[Dataset items]
(* ===== verification/AuditLogFacts.v ===== *)
(** * The audit log: it comes to rest, and with which log

    Lemmas and properties of AuditLog.v. *)

From stdpp Require Import relations.
From S2P Require Import Prelude JsString JsNumber Http Timers AuditLog.

(** ** Steps *)

(** What runs by itself, without an answer of the log. *)
Inductive scheduled (w w' : World) : Prop :=
  | sch_timer id : fireTimer id w = Some w' -> scheduled w w'
  | sch_pattern p : settleStart (onPattern p) w = Some w' -> scheduled w w'
  | sch_user u : settleStart (onUser u) w = Some w' -> scheduled w w'
  | sch_debounce : debounceEnds w = Some w' -> scheduled w w'
  | sch_deferred : runDeferred w = Some w' -> scheduled w w'
  | sch_picker : pickerEnds w = Some w' -> scheduled w w'.

Inductive internal (w w' : World) : Prop :=
  | int_scheduled : scheduled w w' -> internal w w'
  | int_settle i answer : settle i answer w = Some w' -> internal w w'.

(** The answers come in order and the server answers by the filters alone. *)
Inductive orderly (server : Filters -> list string) (w w' : World) : Prop :=
  | ord_scheduled : scheduled w w' -> orderly server w w'
  | ord_answer f fs : pending w = f :: fs -> settle 0 (Some (server f)) w = Some w' -> orderly server w w'.

Inductive user_step (w : World) : World -> Prop :=
  | usr_change field value : user_step w (handleSearchStringChange field value w)
  | usr_apply b e : user_step w (applyDates b e w)
  | usr_cancel : user_step w (cancelDates w)
  | usr_hide b e : user_step w (hideDates b e w)
  | usr_page n : user_step w (onPageChange n w)
  | usr_size n : user_step w (onPageSizeChange n w)
  | usr_resize ht wd : user_step w (onResize ht wd w).

Inductive reachable (step : World -> World -> Prop) : World -> Prop :=
  | reach_mount ht wd : reachable step (mount ht wd)
  | reach_step w w' : reachable step w -> step w w' -> reachable step w'
  | reach_user w w' : reachable step w -> user_step w w' -> reachable step w'.

Lemma orderly_internal server w w' : orderly server w w' -> internal w w'.
Proof. intros [Hs|f fs _ Hs]; [by apply int_scheduled|by eapply int_settle]. Qed.

Lemma reachable_mono (R R' : World -> World -> Prop) w :
  (forall w w', R w w' -> R' w w') -> reachable R w -> reachable R' w.
Proof. intros HR. induction 1; [apply reach_mount|eapply reach_step; eauto|eapply reach_user; eauto]. Qed.

(** ** Coming to rest *)

Definition dirty (w : World) : nat :=
  if bool_decide (flag (page w) = filters (page w)) then 0%nat else 1%nat.

(** A request outweighs the timer its answer arms, and changed filters outweigh
    the request they will send. *)
Definition work (w : World) : nat :=
  (3 * dirty w + 2 * length (pending w) + length (armed (clock w)) + 2 * startup w +
   (if debounced w then 2 else 0) + deferred w + 3 * pickerDue w)%nat.

Lemma work_refreshData w : (work (refreshData w) <= work w)%nat.
Proof.
  unfold work, dirty, refreshData. cbn. rw (bool_decide_eq_true_2 (filters (page w) = filters (page w))) //.
  case_bool_decide; rw ?length_app; cbn; lia.
Qed.

Lemma work_resetTimer w : (work (resetTimer w) <= S (work w))%nat.
Proof.
  pose proof (rearm_length (timeoutId w) 1000 (clock w)) as Hr. unfold work, dirty, resetTimer.
  destruct (rearm (timeoutId w) 1000 (clock w)) as [id t]. cbn in *. lia.
Qed.

Lemma work_refreshLoop w : (work (refreshLoop w) <= work w)%nat.
Proof.
  unfold refreshLoop. etrans; [apply work_refreshData|].
  pose proof (clear_length (timeoutId w) (clock w)). unfold work, dirty. cbn. lia.
Qed.

Lemma internal_work w w' : internal w w' -> (work w' < work w)%nat.
Proof.
  intros [[id Hs|p Hs|u Hs|Hs|Hs|Hs]|i answer Hs].
  - unfold fireTimer in Hs. destruct (existsb _ _) eqn:He; [|done]. injection Hs as <-.
    apply fire_length in He. eapply Nat.le_lt_trans; [apply work_refreshLoop|]. unfold work, dirty. cbn in *. lia.
  - unfold settleStart in Hs. destruct (startup w) as [|n] eqn:Hn; [done|]. injection Hs as <-.
    eapply Nat.le_lt_trans; [apply work_resetTimer|]. unfold work, dirty. rw Hn. destruct p; cbn; lia.
  - unfold settleStart in Hs. destruct (startup w) as [|n] eqn:Hn; [done|]. injection Hs as <-.
    eapply Nat.le_lt_trans; [apply work_resetTimer|]. unfold work, dirty. rw Hn. destruct u; cbn; lia.
  - unfold debounceEnds in Hs. destruct (debounced w) eqn:Hd; [|done]. injection Hs as <-.
    unfold work, dirty. rw Hd. cbn. lia.
  - unfold runDeferred in Hs. destruct (deferred w) as [|n] eqn:Hd; [done|]. injection Hs as <-.
    eapply Nat.le_lt_trans; [apply work_refreshData|]. unfold work, dirty. rw Hd. cbn. lia.
  - unfold pickerEnds in Hs. destruct (pickerDue w) as [|n] eqn:Hd; [done|]. injection Hs as <-.
    unfold work, dirty, debounceSearch. rw Hd. cbn. destruct (debounced w); lia.
  - unfold settle in Hs. destruct (pending w !! i) as [f|] eqn:Hi; [|done]. injection Hs as <-.
    apply lookup_lt_Some in Hi as Hlt. pose proof (length_delete (pending w) i ltac:(by eexists)) as Hl.
    destruct answer as [data|].
    + eapply Nat.le_lt_trans; [apply work_resetTimer|]. unfold work, dirty. cbn. lia.
    + unfold work, dirty. cbn. lia.
Qed.

(** Filters that changed since the last request will be looked at. *)
Definition due_ok (w : World) : Prop :=
  flag (page w) = filters (page w) \/ debounced w = true \/ deferred w <> O \/ pickerDue w <> O.

Lemma due_resetTimer w : due_ok w -> due_ok (resetTimer w).
Proof. unfold resetTimer. by destruct (rearm _ _ _). Qed.

Lemma due_settleStart change w w' :
  (forall s, flag (change s) = flag s /\ filters (change s) = filters s) ->
  settleStart change w = Some w' -> due_ok w -> due_ok w'.
Proof.
  unfold settleStart. intros Hc. destruct (startup w); [done|]. intros [= <-] Hd. apply due_resetTimer.
  unfold due_ok. cbn. destruct (Hc (page w)) as [-> ->]. exact Hd.
Qed.

Lemma due_internal w w' : internal w w' -> due_ok w -> due_ok w'.
Proof.
  intros [[id Hs|p Hs|u Hs|Hs|Hs|Hs]|i answer Hs] Hd.
  - unfold fireTimer in Hs. destruct (existsb _ _); [|done]. injection Hs as <-. by left.
  - eapply due_settleStart; [|done|done]. by destruct p.
  - eapply due_settleStart; [|done|done]. by destruct u.
  - unfold debounceEnds in Hs. destruct (debounced w); [|done]. injection Hs as <-. by right; right; left.
  - unfold runDeferred in Hs. destruct (deferred w); [done|]. injection Hs as <-. by left.
  - unfold pickerEnds in Hs. destruct (pickerDue w); [done|]. injection Hs as <-. by right; left.
  - unfold settle in Hs. destruct (pending w !! i); [|done]. injection Hs as <-.
    destruct answer; [by apply due_resetTimer|done].
Qed.

Lemma due_user w w' : user_step w w' -> due_ok w -> due_ok w'.
Proof.
  intros [field v|b e| |b e|n|n|ht wd] Hd; unfold due_ok in *; cbn; [by auto..|exact Hd].
Qed.

Lemma reachable_due w : reachable internal w -> due_ok w.
Proof.
  induction 1 as [ht wd|w w' _ IH Hs|w w' _ IH Hs]; [by left|by eapply due_internal|by eapply due_user].
Qed.

(** Nothing is under way. *)
Record at_rest (w : World) : Prop := {
  rest_pending : pending w = [];
  rest_armed : armed (clock w) = [];
  rest_startup : startup w = O;
  rest_debounced : debounced w = false;
  rest_deferred : deferred w = O;
  rest_picker : pickerDue w = O
}.

Lemma nf_at_rest w : nf internal w <-> at_rest w.
Proof.
  split.
  - intros Hnf. split.
    + destruct (pending w) as [|f fs] eqn:Hp; [done|]. exfalso. apply Hnf. unfold red.
      eexists. apply (int_settle _ _ 0%nat None). unfold settle. by rw Hp.
    + destruct (armed (clock w)) as [|[i d] l] eqn:Ha; [done|]. exfalso. apply Hnf. unfold red.
      eexists. apply int_scheduled, (sch_timer _ _ i). unfold fireTimer. rw Ha. cbn. by rw Nat.eqb_refl.
    + destruct (startup w) as [|n] eqn:Hn; [done|]. exfalso. apply Hnf. unfold red.
      eexists. apply int_scheduled, (sch_pattern _ _ None). unfold settleStart. by rw Hn.
    + destruct (debounced w) eqn:Hd; [|done]. exfalso. apply Hnf. unfold red.
      eexists. apply int_scheduled, sch_debounce. unfold debounceEnds. by rw Hd.
    + destruct (deferred w) as [|n] eqn:Hn; [done|]. exfalso. apply Hnf. unfold red.
      eexists. apply int_scheduled, sch_deferred. unfold runDeferred. by rw Hn.
    + destruct (pickerDue w) as [|n] eqn:Hn; [done|]. exfalso. apply Hnf. unfold red.
      eexists. apply int_scheduled, sch_picker. unfold pickerEnds. by rw Hn.
  - intros [Hp Ha Hst Hd Hde Hpi] [w' [[id Hs|p Hs|u Hs|Hs|Hs|Hs]|i answer Hs]].
    + unfold fireTimer in Hs. by rw Ha in Hs.
    + unfold settleStart in Hs. by rw Hst in Hs.
    + unfold settleStart in Hs. by rw Hst in Hs.
    + unfold debounceEnds in Hs. by rw Hd in Hs.
    + unfold runDeferred in Hs. by rw Hde in Hs.
    + unfold pickerEnds in Hs. by rw Hpi in Hs.
    + unfold settle in Hs. by rw Hp in Hs.
Qed.

(** ** Which log is shown *)

Section Orderly.
Variable server : Filters -> list string.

Your assignment: Please reply with an exact copy of the lines above, starting at the first and ending at the line that holds "field value w)".

The completed task:
(* ===== verification/AuditLogFacts.v ===== *)
(** * The audit log: it comes to rest, and with which log

    Lemmas and properties of AuditLog.v. *)

From stdpp Require Import relations.
From S2P Require Import Prelude JsString JsNumber Http Timers AuditLog.

(** ** Steps *)

(** What runs by itself, without an answer of the log. *)
Inductive scheduled (w w' : World) : Prop :=
  | sch_timer id : fireTimer id w = Some w' -> scheduled w w'
  | sch_pattern p : settleStart (onPattern p) w = Some w' -> scheduled w w'
  | sch_user u : settleStart (onUser u) w = Some w' -> scheduled w w'
  | sch_debounce : debounceEnds w = Some w' -> scheduled w w'
  | sch_deferred : runDeferred w = Some w' -> scheduled w w'
  | sch_picker : pickerEnds w = Some w' -> scheduled w w'.

Inductive internal (w w' : World) : Prop :=
  | int_scheduled : scheduled w w' -> internal w w'
  | int_settle i answer : settle i answer w = Some w' -> internal w w'.

(** The answers come in order and the server answers by the filters alone. *)
Inductive orderly (server : Filters -> list string) (w w' : World) : Prop :=
  | ord_scheduled : scheduled w w' -> orderly server w w'
  | ord_answer f fs : pending w = f :: fs -> settle 0 (Some (server f)) w = Some w' -> orderly server w w'.

Inductive user_step (w : World) : World -> Prop :=
  | usr_change field value : user_step w (handleSearchStringChange field value w)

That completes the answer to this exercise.